** Opening Record excerpts block **

(** ** Responses *)
(** Headers that were read: their keys are canonical. *)
Definition answerable (h : headers) : Prop := forall k vs, h !! k = Some vs -> name_ok k /\ canon k = k /\ vs <> [] /\ Forall text_ok vs.
(** A name that [canonicalHeaderName] only changes the case of. *)
Definition plain_name (name : string) : Prop := name_ok (go_bytes name) /\ lower (canon (go_bytes name)) = lower (go_bytes name).
Definition of_name (name : string) (p : bytes * list bytes) : Prop := equal_fold p.1 name = true.
#[local] Instance of_name_dec name p : Decision (of_name name p).
Proof. unfold of_name. apply _. Defined.
Lemma only_key (i : nat) (m : headers) (name : string) : answerable m -> plain_name name ->
  filter (of_name name) (range_map i m) = match m !! canon (go_bytes name) with Some vs => [(canon (go_bytes name), vs)] | None => [] end.
Proof.
  intros Ha [Hn Hc]. assert (Hkey : forall k vs, (k, vs) ∈ filter (of_name name) (range_map i m) <-> k = canon (go_bytes name) /\ m !! k = Some vs).
  { intros k vs. rewrite list_elem_of_filter, range_map_perm, elem_of_map_to_list. unfold of_name. cbn [fst]. split.
    - intros [He Hk]. destruct (Ha k vs Hk) as ((_ & Hv & _) & Hck & _). split; [|done]. rewrite <- Hck. apply fold_canon; [done|apply Hn|done].
    - intros [-> Hk]. split; [|done]. rewrite equal_fold_visibles by (by apply canon_name_ok || apply Hn). by apply bool_decide_eq_true_2. }
  destruct (m !! canon (go_bytes name)) as [vs|] eqn:E.
  - apply Permutation_singleton_r, NoDup_Permutation; [|apply NoDup_singleton|].
    + apply NoDup_filter. rewrite range_map_perm. apply NoDup_map_to_list.
    + intros [k ws]. rewrite Hkey, list_elem_of_singleton. split; [intros [-> ?]; congruence|]. by intros [= -> ->].
  - destruct (filter _ _) as [|[k vs] t] eqn:Ef; [done|]. destruct (proj1 (Hkey k vs)) as [-> Hk]; [left|congruence].
Qed.
Lemma copy_lookup (i : nat) (dst src : headers) (name : string) : answerable src -> plain_name name ->
  copyIncomingHeader i dst src name = match src !! canon (go_bytes name) with Some vs => <[go_bytes name := default [] (dst !! go_bytes name) ++ vs]> dst | None => dst end.
Proof.
  intros Ha Hn. unfold copyIncomingHeader. assert (Hf : forall l m, (forall p, p ∈ l -> p.2 <> []) ->
    fold_left (fun m p => if equal_fold p.1 name && negb (bool_decide (p.2 = [])) then <[go_bytes name := default [] (m !! go_bytes name) ++ trimHeaderValues p.2]> m else m) l m =
    fold_left (fun (m : headers) p => <[go_bytes name := default [] (m !! go_bytes name) ++ trimHeaderValues p.2]> m) (filter (of_name name) l) m).
  { clear. induction l as [|p l IH]; intros m Hl; [done|]. cbn [fold_left]. rewrite filter_cons. rewrite (bool_decide_eq_false_2 (p.2 = [])) by (apply Hl; left). rewrite andb_true_r.
    assert (Hl' : forall p, p ∈ l -> p.2 <> []) by (intros q Hq; apply Hl; by right). destruct (decide (of_name name p)) as [E|E]; [|apply not_true_is_false in E]; rewrite E; cbn [fold_left]; by apply IH. }
  rewrite Hf; [|intros [k vs] Hp; rewrite range_map_perm in Hp; apply elem_of_map_to_list in Hp; by apply (Ha k vs)]. rewrite only_key by done. destruct (src !! canon (go_bytes name)) as [vs|] eqn:E; [|done]. cbn [fold_left snd].
  by rewrite (proj2 (all_values_text vs (proj2 (proj2 (proj2 (Ha _ vs E)))))).
Qed.
Lemma raw_values (i : nat) (m : headers) (name : string) : answerable m -> plain_name name -> rawHeaderValues i m name = default [] (m !! canon (go_bytes name)).
Proof.
  intros Ha Hn. unfold rawHeaderValues. assert (Hf : forall l : list (bytes * list bytes), concat ((fun p => if equal_fold p.1 name then trimHeaderValues p.2 else []) <$> l) = concat ((fun p => trimHeaderValues p.2) <$> filter (of_name name) l)).
  { clear. induction l as [|p l IH]; [done|]. rewrite filter_cons. cbn [fmap list_fmap concat]. destruct (decide (of_name name p)) as [E|E]; [|apply not_true_is_false in E]; rewrite E; cbn [fmap list_fmap concat]; by rewrite <- IH. }
  rewrite Hf, only_key by done. destruct (m !! canon (go_bytes name)) as [vs|] eqn:E; [|done]. cbn [fmap list_fmap concat snd]. rewrite app_nil_r. by apply all_values_text, (Ha _ vs E).
Qed.
Lemma wire_answerable {A} (f : A -> list bytes) h : keys_ok h -> (forall k a, h !! k = Some a -> f a <> [] /\ Forall text_ok (f a)) -> answerable (wire_values f h).
Proof.
  intros Hok Hv c vs Hc. destruct (key_or_none h c) as [(k & a & Hk & <-)|Hno]; [|by rewrite wire_lookup_none in Hc]. rewrite (wire_lookup f h k a) in Hc by done. injection Hc as <-.
  destruct (Hv k a Hk) as [H1 H2]. split_and!; [by apply canon_name_ok, (proj1 Hok k a)|apply canon_idem|done..].
Qed.
(** The headers of a response before they are written: canonical but for CSeq, whose canonical
    form is Cseq. *)
Definition cseq : bytes := go_bytes "CSeq".
Definition composed (h : headers) : Prop := forall k vs, h !! k = Some vs -> name_ok k /\ (canon k = k \/ k = cseq) /\ k <> canon cseq /\ vs <> [] /\ Forall text_ok vs.
Lemma composed_writable h : composed h -> writable h.
Proof.
  intros Hc. split; [split|].
  - intros k vs Hk. by apply (Hc k vs).
  - intros k k' vs vs' Hk Hk' E. destruct (Hc k vs Hk) as (_ & [E1| ->] & N1 & _), (Hc k' vs' Hk') as (_ & [E2| ->] & N2 & _); congruence.
  - intros k vs Hk. by apply (Hc k vs).
Qed.
Lemma insert_composed m k vs : composed m -> name_ok k -> (canon k = k \/ k = cseq) -> k <> canon cseq -> vs <> [] -> Forall text_ok vs -> composed (<[k := vs]> m).
Proof. intros Ha Hk Hc Hne Hn Hv k' vs' [[<- <-]|[_ Hk']]%lookup_insert_Some; [done|by apply Ha]. Qed.
Lemma default_text m k : composed m -> Forall text_ok (default [] (m !! k)).
Proof. intros Ha. destruct (m !! k) as [vs|] eqn:E; [|constructor]. by apply (Ha k vs). Qed.
Lemma add_composed m k v : composed m -> name_ok k -> canon k = k -> k <> canon cseq -> text_ok v -> composed (add_header m k v).
Proof.
  intros Ha Hk Hc Hne Hv. apply insert_composed; [done|done|by left|done|by destruct (default [] (m !! k))|]. apply Forall_app. split; [by apply default_text|by constructor].
Qed.
Definition starts (m : headers) (c v : bytes) : Prop := exists vs, m !! c = Some (v :: vs).
Definition copied_name (name : string) : Prop := plain_name name /\ (canon (go_bytes name) = go_bytes name \/ go_bytes name = cseq) /\ go_bytes name <> canon cseq.
Lemma copy_composed i dst src name : composed dst -> answerable src -> copied_name name -> composed (copyIncomingHeader i dst src name).
Proof.
  intros Hd Hs (Hn & Hc & Hne). rewrite copy_lookup by done. destruct (src !! canon (go_bytes name)) as [vs|] eqn:E; [|done]. destruct (Hs _ vs E) as (_ & _ & Hvs & Ht).
  apply insert_composed; [done|apply Hn|done|done| |apply Forall_app; split; [by apply default_text|done]]. intros H. by apply app_nil in H as [_ ?].
Qed.
Lemma copy_starts i dst src name c v : answerable src -> plain_name name -> starts dst c v -> starts (copyIncomingHeader i dst src name) c v.
Proof.
  intros Hs Hn [vs Hv]. rewrite copy_lookup by done. destruct (src !! canon (go_bytes name)) as [ws|]; [|by exists vs]. destruct (decide (go_bytes name = c)) as [->|Hne].
  - exists (vs ++ ws). by rewrite lookup_insert_eq, Hv.
  - exists vs. by rewrite lookup_insert_ne.
Qed.
Definition copied : list (nat * string) := [(300, "Via"); (301, "To"); (302, "From"); (303, "Call-ID"); (304, "CSeq")]%nat.
Lemma copied_ok : Forall (fun p => copied_name p.2) copied /\ NoDup ((fun p => go_bytes p.2) <$> copied) /\ Forall (fun p => go_bytes p.2 <> cl) copied.
Proof. by_decide. Qed.
(** The copied headers, and those that are added behind them. *)
Lemma copies_ok src l dst : answerable src -> composed dst -> Forall (fun p => copied_name p.2) l ->
  let out := fold_left (fun m (p : nat * string) => copyIncomingHeader p.1 m src p.2) l dst in
  composed out /\ (forall c v, starts dst c v -> starts out c v) /\ (NoDup ((fun p => go_bytes p.2) <$> l) -> forall p v, p ∈ l -> dst !! go_bytes p.2 = None -> src !! canon (go_bytes p.2) = Some [v] -> starts out (go_bytes p.2) v).
Proof.
  intros Hs Hd Hl. revert dst Hd. induction Hl as [|[i name] l Hn Hl IH]; intros dst Hd; cbv zeta; [split_and!; [done|done|]; intros _ p v Hp; by apply not_elem_of_nil in Hp|].
  cbn [fold_left fst snd] in *. destruct (IH (copyIncomingHeader i dst src name)) as (IH1 & IH2 & IH3); [by apply copy_composed|]. pose proof Hn as (Hp & _ & _). split_and!; [done| |].
  - intros c v Hv. by apply IH2, copy_starts.
  - intros Hnd p v Hin Hnone Hsome. rewrite fmap_cons in Hnd. apply NoDup_cons in Hnd as [Hni Hnd]. apply elem_of_cons in Hin as [->|Hin]; cbn [snd] in *.
    + apply IH2. exists []. rewrite copy_lookup, Hsome, Hnone, lookup_insert_eq by done. done.
    + apply IH3; [done|done| |done]. assert (Hne : go_bytes name <> go_bytes p.2) by (intros E; apply Hni, list_elem_of_fmap; eauto). rewrite copy_lookup by done.
      destruct (src !! canon (go_bytes name)); [by rewrite lookup_insert_ne|done].
Qed.
Definition added_ok (h : gmap bytes bytes) : Prop := forall k v, h !! k = Some v -> name_ok k /\ text_ok v /\ canon k <> canon cseq.
Lemma response_headers_ok src h n : answerable src -> added_ok h -> 0 <= n ->
  let out := response_headers src h n in
  composed out /\ out !! cl = Some [Itoa n] /\ (forall p v, p ∈ copied -> src !! canon (go_bytes p.2) = Some [v] -> starts out (go_bytes p.2) v).
Proof.
  intros Hs Hh Hn. cbv zeta. unfold response_headers. fold copied. destruct copied_ok as (C1 & C2 & C3). assert (He : composed ∅) by (intros k vs; by rewrite lookup_empty).
  destruct (copies_ok src copied ∅ Hs He C1) as (B1 & _ & B3). specialize (B3 C2). cbv zeta in B1, B3. set (base := fold_left _ copied ∅) in *. clearbody base.
  set (f := fun (m : headers) (p : bytes * bytes) => _). set (l := range_map 305 h). assert (Hl : forall p, p ∈ l -> name_ok p.1 /\ text_ok p.2 /\ canon p.1 <> canon cseq) by (intros [k v] Hp; unfold l in Hp; rewrite range_map_perm in Hp; apply elem_of_map_to_list in Hp; by apply Hh).
  assert (Hf : composed (fold_left f l base) /\ forall c v, starts base c v -> starts (fold_left f l base) c v).
  { clear B3. clearbody l. revert base B1. induction l as [|[k v] l IH]; intros base B1; [done|]. cbn [fold_left]. destruct (Hl (k, v)) as (Hk & Hv & Hkc); [left|]. cbn [fst snd] in Hk, Hv, Hkc.
    assert (Hstep : composed (f base (k, v)) /\ forall c w, starts base c w -> starts (f base (k, v)) c w).
    { unfold f. cbn [fst snd]. destruct Hk as (Hk0 & Hkv & Hk58). pose proof Hv as (Hv0 & Hv1 & _). rewrite TrimSpace_visible, Hv1 by done. rewrite !bool_decide_eq_false_2 by done. cbn [orb]. destruct (equal_fold k "Content-Length"); [done|].
      rewrite canonical_visibles by done. split; [apply add_composed; [done|by apply canon_name_ok|apply canon_idem|done|done]|]. intros c w [ws Hws]. unfold add_header. destruct (decide (canon k = c)) as [<-|Hne].
      - exists (ws ++ [v]). by rewrite lookup_insert_eq, Hws.
      - exists ws. by rewrite lookup_insert_ne. }
    destruct (IH (fun p Hp => Hl p (list_elem_of_further _ _ _ Hp)) _ (proj1 Hstep)) as [IH1 IH2]. split; [done|]. intros c w Hw. by apply IH2, Hstep. }
  destruct Hf as [F1 F2]. fold cl. split_and!; [|apply lookup_insert_eq|].
  - apply insert_composed; [done|by_decide|left; by_decide|by_decide|done|]. constructor; [by apply token_text; apply Itoa_token|constructor].
  - intros p v Hp Hv. destruct (F2 _ v (B3 p v Hp (lookup_empty _) Hv)) as [vs Hvs]. exists vs. rewrite Forall_forall in C3. rewrite lookup_insert_ne by by intros E; apply (C3 p Hp). done.
Qed.
End exchange.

** Closing Record excerpts block **

How many lines of the entries contain "Hnone"? Answer with a number alone.

§ Task output
2